Opinion

James Saft

Britain eats (leverages) its young

Nov 22, 2011 16:31 EST

James Saft is a Reuters columnist. The opinions expressed are his own.

Four years, several failed banks and at least one global recession later, Britain has finally discovered what its young people need: 19-1 leverage.

Britain has announced a new housing initiative, the centerpiece of which is a plan to entice first-time buyers into buying newly-built properties with as little as 5 percent down.

Under the plan both builders and the government would contribute funds to partially indemnify lenders against what I am betting are the inevitable losses. Borrowers, who are almost by definition younger and less well off, will still bear all losses, but will be rewarded with the chance to take out the kind of loan which has proven time and again to be a bad idea.

This is utterly wrongheaded — the best possible thing that can happen for first-time buyers, and arguably for most Britons, is for housing prices to fall to a level commensurate with earnings.
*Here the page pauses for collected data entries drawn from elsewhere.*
Record OpcdaChannel := {
  dch_Server : string;
  dch_Host : string }.
#[export] Instance OpcdaChannel_DeepEqual : DeepEqual OpcdaChannel := fun a b =>
  deep_equal (dch_Server a) (dch_Server b) &&
  deep_equal (dch_Host a) (dch_Host b).

Record BacnetChannel := {
  bch_Address : string;
  bch_Port : Z }.
#[export] Instance BacnetChannel_DeepEqual : DeepEqual BacnetChannel := fun a b =>
  deep_equal (bch_Address a) (bch_Address b) &&
  deep_equal (bch_Port a) (bch_Port b).

Record ChannelConfig := {
  cc_ChannelId : string;
  cc_Modbus : option ModbusChannel;
  cc_OpcUA : option OpcuaChannel;
  cc_IEC104 : option IEC104Channel;
  cc_Opcda : option OpcdaChannel;
  cc_Bacnet : option BacnetChannel }.
#[export] Instance ChannelConfig_DeepEqual : DeepEqual ChannelConfig := fun a b =>
  deep_equal (cc_ChannelId a) (cc_ChannelId b) &&
  deep_equal (cc_Modbus a) (cc_Modbus b) &&
  deep_equal (cc_OpcUA a) (cc_OpcUA b) &&
  deep_equal (cc_IEC104 a) (cc_IEC104 b) &&
  deep_equal (cc_Opcda a) (cc_Opcda b) &&
  deep_equal (cc_Bacnet a) (cc_Bacnet b).

Record Device := {
  d_Name : string;
  d_Namespace : string;
  d_Version : string;
  d_Description : string;
  d_Protocol : string;
  d_Alias : string;
  d_Ready : bool;
  d_Active : bool;
  d_Labels : gomap string;
  d_DeviceModel : string;
  d_Attributes : goslice DeviceAttribute;
  d_Properties : goslice DeviceProperty;
  d_NodeName : string;
  d_DriverName : string;
  d_Config : option DeviceConfig;
  d_Shadow : string;
  d_CreateTime : Z;
  d_UpdateTime : Z }.
#[export] Instance Device_DeepEqual : DeepEqual Device := fun a b =>
  deep_equal (d_Name a) (d_Name b) &&
  deep_equal (d_Namespace a) (d_Namespace b) &&
  deep_equal (d_Version a) (d_Version b) &&
  deep_equal (d_Description a) (d_Description b) &&
  deep_equal (d_Protocol a) (d_Protocol b) &&
  deep_equal (d_Alias a) (d_Alias b) &&
  deep_equal (d_Ready a) (d_Ready b) &&
  deep_equal (d_Active a) (d_Active b) &&
  deep_equal (d_Labels a) (d_Labels b) &&
  deep_equal (d_DeviceModel a) (d_DeviceModel b) &&
  deep_equal (d_Attributes a) (d_Attributes b) &&
  deep_equal (d_Properties a) (d_Properties b) &&
  deep_equal (d_NodeName a) (d_NodeName b) &&
  deep_equal (d_DriverName a) (d_DriverName b) &&
  deep_equal (d_Config a) (d_Config b) &&
  deep_equal (d_Shadow a) (d_Shadow b) &&
  deep_equal (d_CreateTime a) (d_CreateTime b) &&
  deep_equal (d_UpdateTime a) (d_UpdateTime b).

Record DeviceView := {
  dview_Name : string;
  dview_Protocol : string;
  dview_Description : string;
  dview_Labels : gomap string;
  dview_Ready : bool;
  dview_DeviceModel : string;
  dview_Alias : string;
  dview_Status : Z;
  dview_Bind : bool;
  dview_NodeName : string;
  dview_Attributes : goslice DeviceAttribute;
  dview_Properties : goslice DeviceProperty;
  dview_Config : option DeviceConfigView;
  dview_CreateTime : Z;
  dview_UpdateTime : Z }.

Record ShadowState := {
  ss_Report : gomap GoVal;
  ss_Desire : gomap GoVal }.

Record ShadowMetadata := {
  smeta_Report : gomap GoVal;
  smeta_Desire : gomap GoVal }.

Record PropertyGet := {
  pg_Properties : goslice string }.

Record DeviceShadow := {
  shad_Name : string;
  shad_Report : gomap GoVal;
  shad_Desire : gomap GoVal }.

Record driverConfig := {
  drv_Devices : goslice DeviceInfo;
  drv_Driver : string }.

Record FullDriverConfig := {
  fdrv_Devices : goslice DeviceInfo;
  fdrv_Driver : string }.

(** ** device_model.go: device models *)

Record DeviceModelAttribute := {
  dma_Name : string;
  dma_Id : string;
  dma_Type : string;
  dma_Unit : string;
  dma_DefaultValue : GoVal;
  dma_Required : bool }.
#[export] Instance DeviceModelAttribute_DeepEqual : DeepEqual DeviceModelAttribute := fun a b =>
  deep_equal (dma_Name a) (dma_Name b) &&
  deep_equal (dma_Id a) (dma_Id b) &&
  deep_equal (dma_Type a) (dma_Type b) &&
  deep_equal (dma_Unit a) (dma_Unit b) &&
  deep_equal (dma_DefaultValue a) (dma_DefaultValue b) &&
  deep_equal (dma_Required a) (dma_Required b).

Record deviceModelAttribute := {
  ldma_Name : string;
  ldma_Id : string;
  ldma_Type : string;
  ldma_Unit : string;
  ldma_DefaultValue : GoVal;
  ldma_Required : bool }.

Record DeviceModelProperty := {
  dmp_Name : string;
  dmp_Id : string;
  dmp_Type : string;
  dmp_Mode : string;
  dmp_Unit : string;
  dmp_Format : string;
  dmp_EnumType : EnumType;
  dmp_ArrayType : ArrayType;
  dmp_ObjectType : gomap ObjectType;
  dmp_ObjectRequired : goslice string;
  dmp_Visitor : PropertyVisitor }.
#[export] Instance DeviceModelProperty_DeepEqual : DeepEqual DeviceModelProperty := fun a b =>
  deep_equal (dmp_Name a) (dmp_Name b) &&
  deep_equal (dmp_Id a) (dmp_Id b) &&
  deep_equal (dmp_Type a) (dmp_Type b) &&
  deep_equal (dmp_Mode a) (dmp_Mode b) &&
  deep_equal (dmp_Unit a) (dmp_Unit b) &&
  deep_equal (dmp_Format a) (dmp_Format b) &&
  deep_equal (dmp_EnumType a) (dmp_EnumType b) &&
  deep_equal (dmp_ArrayType a) (dmp_ArrayType b) &&
  deep_equal (dmp_ObjectType a) (dmp_ObjectType b) &&
  deep_equal (dmp_ObjectRequired a) (dmp_ObjectRequired b) &&
  deep_equal (dmp_Visitor a) (dmp_Visitor b).

Record DeviceModelPropertyYaml := {
  dmy_Name : string;
  dmy_Type : string;
  dmy_Mode : string;
  dmy_Format : string;
  dmy_EnumType : EnumType;
  dmy_ArrayType : ArrayType;
  dmy_ObjectType : gomap ObjectType;
  dmy_ObjectRequired : goslice string }.

Record DeviceModel := {
  dm_Name : string;
  dm_Namespace : string;
  dm_ProductSecret : string;
  dm_Version : string;
  dm_Description : string;
  dm_Protocol : string;
  dm_Labels : gomap string;
  dm_Attributes : goslice DeviceModelAttribute;
  dm_Properties : goslice DeviceModelProperty;
  dm_CreateTime : Z;
  dm_UpdateTime : Z;
  dm_Type : Z }.
#[export] Instance DeviceModel_DeepEqual : DeepEqual DeviceModel := fun a b =>
  deep_equal (dm_Name a) (dm_Name b) &&
  deep_equal (dm_Namespace a) (dm_Namespace b) &&
  deep_equal (dm_ProductSecret a) (dm_ProductSecret b) &&
  deep_equal (dm_Version a) (dm_Version b) &&
  deep_equal (dm_Description a) (dm_Description b) &&
  deep_equal (dm_Protocol a) (dm_Protocol b) &&
  deep_equal (dm_Labels a) (dm_Labels b) &&
  deep_equal (dm_Attributes a) (dm_Attributes b) &&
  deep_equal (dm_Properties a) (dm_Properties b) &&
  deep_equal (dm_CreateTime a) (dm_CreateTime b) &&
  deep_equal (dm_UpdateTime a) (dm_UpdateTime b) &&
  deep_equal (dm_Type a) (dm_Type b).

Record DeviceModelView := {
  dmv_Name : string;
  dmv_Description : string;
  dmv_Protocol : string;
  dmv_Labels : gomap string;
  dmv_Attributes : goslice DeviceModelAttribute;
  dmv_Properties : goslice DeviceModelProperty;
  dmv_CreateTime : Z;
  dmv_UpdateTime : Z }.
Why are houses in Britain so difficult to afford? Partly because of problems with supply, issues that the housing plan takes some steps, almost certainly insufficient ones, to address. And also because Britons, first out of necessity and then in the fever of greed, borrowed so much money in order to wedge themselves into what little housing was available that they drove prices up to unaffordable levels.

Again, as in Europe and the U.S., we have governments which, when confronted with problems that are fundamentally about debt, decide that piling yet more debt on top is the answer. Like the European Financial Stability Facility, which has proved utterly ineffective in supporting Italian debt, this plan too will fail, but not before many people will be tempted into taking on houses and debts they ought not to risk.

Prime Minister David Cameron himself pointed out that in some places in Britain a police officer married to a nurse would not be able to buy a first home. Exactly, and the solution to that issue is not allowing young civil servants to take on more debt but rather concentrating on policies which will bring prices back into balance with household cash flows.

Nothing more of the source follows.